Materials and methods: This study was a randomized, single- blind, two-period, cross-over study which included 24 healthy adult male and female subjects under fasting conditions. The pharmacokinetic parameters were determined based on the concentrations of candesartan (CAS 139481-59-7), using ultra-pressure high-performance liquid chromatography with a tandem mass spectrometer detector. In each of the two study periods (separated by a washout period of 1 week), a single dose of test or reference product was administered. The pharmacokinetic parameters assessed were area under the plasma concentration time curve (AUC) from time 0 hours to 24 hours, AUC from time zero to infinity, the peak plasma concentration of the drug (Cmax), time to achieve the Cmax, and the elimination half-life.
Results: The geometric mean ratios (90% confidence interval) of the test drug/reference drug for candesartan were 100.92% (92.15%-110.52%) for the AUC from 0 hours to 24 hours, 100.24% (92.24%-108.95%) for the AUC from time zero to infinity, and 106.71% (93.20%-122.18%) for the Cmax.
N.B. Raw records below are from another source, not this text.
(** [YYYY-MM-DD], alone or followed by [THH:MM:SS.sssZ]; anything else is
    an Invalid Date. *)
Definition parseISO (argument : string) : JsDate :=
  '(year, s) ← digits 4 0 argument;
  s ← expect "-" s;
  '(month, s) ← digits 2 0 s;
  s ← expect "-" s;
  '(day, s) ← digits 2 0 s;
  if negb ((1 <=? month) && (month <=? 12)
           && (1 <=? day) && (day <=? daysInMonth year month))
  then None
  else
    let midnight := daysFromCivil year month day * msPerDay in
    match s with
    | EmptyString => Some midnight
    | _ =>
        s ← expect "T" s;
        '(hours, s) ← digits 2 0 s;
        s ← expect ":" s;
        '(minutes, s) ← digits 2 0 s;
        s ← expect ":" s;
        '(seconds, s) ← digits 2 0 s;
        s ← expect "." s;
        '(milliseconds, s) ← digits 3 0 s;
        s ← expect "Z" s;
        match s with
        | EmptyString =>
            if (hours <=? 23) && (minutes <=? 59) && (seconds <=? 59)
            then Some (midnight + hours * 3600000 + minutes * 60000
                       + seconds * 1000 + milliseconds)
            else None
        | _ => None
        end
    end.

(** *** JSON, integers only *)

Definition dquoteChar : ascii :=
  Ascii.Ascii false true false false false true false false.

Definition numberOfZ (z : Z) : number :=
  if z <? 0 then PrimFloat.opp (PrimFloat.of_uint63 (Uint63.of_Z (- z)))
  else PrimFloat.of_uint63 (Uint63.of_Z z).

(** The integer a number holds, if it holds one. *)
Definition integerOfNumber (n : number) : option Z :=
  match FloatOps.Prim2SF n with
  | SpecFloat.S754_zero _ => Some 0
  | SpecFloat.S754_finite negative mantissa exponent =>
      let m := if negative then Z.neg mantissa else Z.pos mantissa in
      if 0 <=? exponent then Some (m * 2 ^ exponent)
      else if m mod 2 ^ (- exponent) =? 0 then Some (m / 2 ^ (- exponent))
      else None
  | _ => None
  end.
Lemma get_api_url_idempotent_my23 :
  bare_host "my23.geotab.com"
  /\ exists url,
       get_api_url (VStr "my23.geotab.com") = Return url
       /\ url = "https://my23.geotab.com/apiv1"
       /\ get_api_url (VStr url) = Return url.
Proof.
  assert (H : bare_host "my23.geotab.com") by (split; [discriminate | reflexivity]).
  split; [exact H | exact (get_api_url_idempotent_on_hosts "my23.geotab.com" H)].
Defined.

(** ** TLS verification *)

Lemma starts_mismatch (a b : ascii) (m t : string) :
  Ascii.eqb a b = false -> Str.starts (String a m) (String b t) = false.
Proof. intros H. simpl. rewrite H. reflexivity. Qed.

Lemma contains_skip (a b : ascii) (m t : string) :
  Ascii.eqb a b = false ->
  Str.contains (String a m) (String b t) = Str.contains (String a m) t.
Proof.
  intros H. cbn [Str.contains]. rewrite (starts_mismatch a b m t H). reflexivity.
Qed.

(** Neither marker can begin inside "https://" or reach into "/apiv1":
    it occurs in the canonical endpoint of a host exactly when it
    occurs in the host. *)
Lemma contains_canonical (m s : string) :
  m = "127.0.0.1" \/ m = "localhost" ->
  Str.contains m (canonical s) = Str.contains m s.
Proof.
  intros Hm. unfold canonical.
  assert (Hin : Str.contains m ("https://" ++ s ++ "/apiv1")
                = Str.contains m (s ++ "/apiv1")).
  { destruct Hm as [-> | ->]; cbn [String.append];
      repeat (rewrite contains_skip by reflexivity); reflexivity. }
  rewrite Hin.
  destruct Hm as [-> | ->]; apply contains_before_slash; reflexivity.
Qed.

(** C8, as stated, fails: [notlocalhost.example.com] is neither
    127.0.0.1 nor localhost, and certificate verification is off for
    it. *)
Lemma verify_ssl_off_for_remote_host :
  let st := @mkState scripted
              (mkAPI (mkCredentials (VStr "user") (VStr "sid") VNone
                        (VStr "notlocalhost.example.com") VNone)
                 DEFAULT_TIMEOUT 0) [] [] in
  get_api_url (VStr "notlocalhost.example.com")
    = Return "https://notlocalhost.example.com/apiv1"
  /\ "notlocalhost.example.com" <> "localhost"
  /\ "notlocalhost.example.com" <> "127.0.0.1"
  /\ fst (_is_verify_ssl st) = Return false.
Proof. repeat split; try discriminate; reflexivity. Qed.

#[local] Arguments Str.contains : simpl never.
#[local] Arguments canonical : simpl never.

Section VerifySsl.

Context {T : Transport}.

Lemma is_verify_ssl_value (st : State) (b : bool) (st' : State) :
  _is_verify_ssl st = (Return b, st') ->
  exists url,
    get_api_url (server (credentials (api st'))) = Return url
    /\ b = negb (Str.contains "127.0.0.1" url || Str.contains "localhost" url).
Proof.
  unfold _is_verify_ssl, _server, bind, get_credentials, set_credentials, ret, lift.
  destruct (truthy (server (credentials (api st)))) eqn:Htr; cbn.
  - destruct (get_api_url (server (credentials (api st)))) as [url| |] eqn:Hu;
      cbn; intros H; inversion H; subst.
    exists url. rewrite Hu, orb_false_r. split; reflexivity.
  - intros H. inversion H; subst. cbn. exists (canonical "my.geotab.com").
    split; reflexivity.
Qed.
(** * go-tss: the coordination engine around the threshold-signature library

    A shallow embedding of the parts of the node that the specification
    makes promises about:

    - package [p2p]: the length-prefixed stream reader and writer, the
      broadcast path and its queue, the bootstrap peers and the
      subscription table of [Communication];
    - package [eddsa]: [GenerateNewKey], the select loops [processKeyGen]
      and [processKeySign], and [SignMessage] with its final sort;
    - package [tss]: the [KeySign] entry point;
    - Go's [sort.SliceStable], which [SignMessage] calls with its own
      comparison.

    Conventions.  A Go function returning [(T, error)] is a function into
    [T * option error] ([None] is the nil error).  A nil slice and an empty
    slice are both the empty list.  Collaborators whose code is outside the
    files at hand (storage, the blame manager, party formation, the MPC
    library, the network) are records of answers: the model asks them what
    the Go code asks, in the same order, and writes down every call with an
    outside effect in an effect list.  A [select] loop consumes the list of
    events that its channels deliver. *)

From Stdlib Require Import ZArith.
From Stdlib.Strings Require Import Byte.
From Stdlib Require QArith Qround.
From stdpp Require Import gmap strings list sorting.

Local Open Scope Z_scope.

(** ** Errors *)

(** [errors.New] / [fmt.Errorf] without a cause, and [fmt.Errorf] with the
    verb [%w], which keeps the cause. *)
Inductive error : Type :=
| errNew (text : string)
| errWrap (text : string) (cause : error).

(** A call returns, or the goroutine panics. *)
Inductive Run (T : Type) : Type :=
| Returns (v : T)
| Panics (why : string).

Arguments Returns {T} v.
Arguments Panics {T} why.

#[global] Instance byte_eq_decision : EqDecision byte := Byte.byte_eq_dec.

(** Go's [len]: an [int]. *)
Definition len {A : Type} (l : list A) : Z := Z.of_nat (length l).

(** The value of a byte. *)
Definition byteVal (b : byte) : Z := Z.of_N (Byte.to_N b).

(** ** Package conversion (and [common] in the older [tss] file) *)

Module conversion.

(** Modelled from the spec: [GetThreshold] is declared outside the files at
    hand.  The spec gives [threshold = ceil((2/3) * n) - 1] and names no input
    on which it fails, so the error it returns is always nil here. *)
Definition GetThreshold (value : Z) : Z * option error :=
  (Qround.Qceiling (QArith_base.Qmult (QArith_base.Qmake 2 3) (QArith_base.inject_Z value)) - 1, None).

End conversion.

(** ** Package peer (libp2p) *)

Module peer.

(** [peer.ID]; the code compares peers through [String()]. *)
Definition ID : Type := string.

(** [peer.AddrInfo]. *)
Record AddrInfo : Type := {
  AddrInfo_ID : ID;
  Addrs : list string;
}.

End peer.

(** ** Package p2p *)

Module p2p.

(** [MaxPayload] the maximum payload for a message: 80kb. *)
Definition MaxPayload : Z := 81920.

(** Modelled from the spec: [LengthHeader] is declared outside the files at
    hand; every write is [u32-le length || payload], a header of four bytes. *)
Definition LengthHeader : nat := 4.

(** Modelled from the spec: the message types of a [WrappedMessage].  The
    constructors the code names keep the code's names. *)
Inductive THORChainTSSMessageType : Type :=
| JoinPartyRequest
| JoinPartyResponse
| TSSKeyGenMsg
| TSSKeyGenVerMsg
| TSSKeySignMsg
| TSSKeySignVerMsg
| TSSControlMsg
| TSSTaskDone
| SignatureNotifier.

#[global] Instance THORChainTSSMessageType_eq_dec : EqDecision THORChainTSSMessageType.
Proof. solve_decision. Defined.

Definition messageTypeCode (t : THORChainTSSMessageType) : nat :=
  match t with
  | JoinPartyRequest => 0 | JoinPartyResponse => 1 | TSSKeyGenMsg => 2
  | TSSKeyGenVerMsg => 3 | TSSKeySignMsg => 4 | TSSKeySignVerMsg => 5
  | TSSControlMsg => 6 | TSSTaskDone => 7 | SignatureNotifier => 8
  end%nat.

Definition messageTypeOfCode (n : nat) : THORChainTSSMessageType :=
  match n with
  | 0 => JoinPartyRequest | 1 => JoinPartyResponse | 2 => TSSKeyGenMsg
  | 3 => TSSKeyGenVerMsg | 4 => TSSKeySignMsg | 5 => TSSKeySignVerMsg
  | 6 => TSSControlMsg | 7 => TSSTaskDone | _ => SignatureNotifier
  end%nat.

#[global] Instance THORChainTSSMessageType_countable : Countable THORChainTSSMessageType.
Proof.
  refine (inj_countable' messageTypeCode messageTypeOfCode _).
  intros []; reflexivity.
Defined.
The differences between the test and reference product in the time to achieve Cmax values and elimination half-life values were not statistically significant (P > 0.05). The 90% confidence intervals of the test/reference AUC ratio and Cmax ratio of candesartan were within the acceptance range for bioequivalence. There was no adverse event encountered during this bioequivalence study.
Conclusion: It was concluded that the two candesartan tablet formulations (the test and reference product) were bioequivalent.
Keywords: angiotensin-2 receptor antagonist; antihypertension; bioavailability; bioequivalence; candesartan; pharmacokinetics.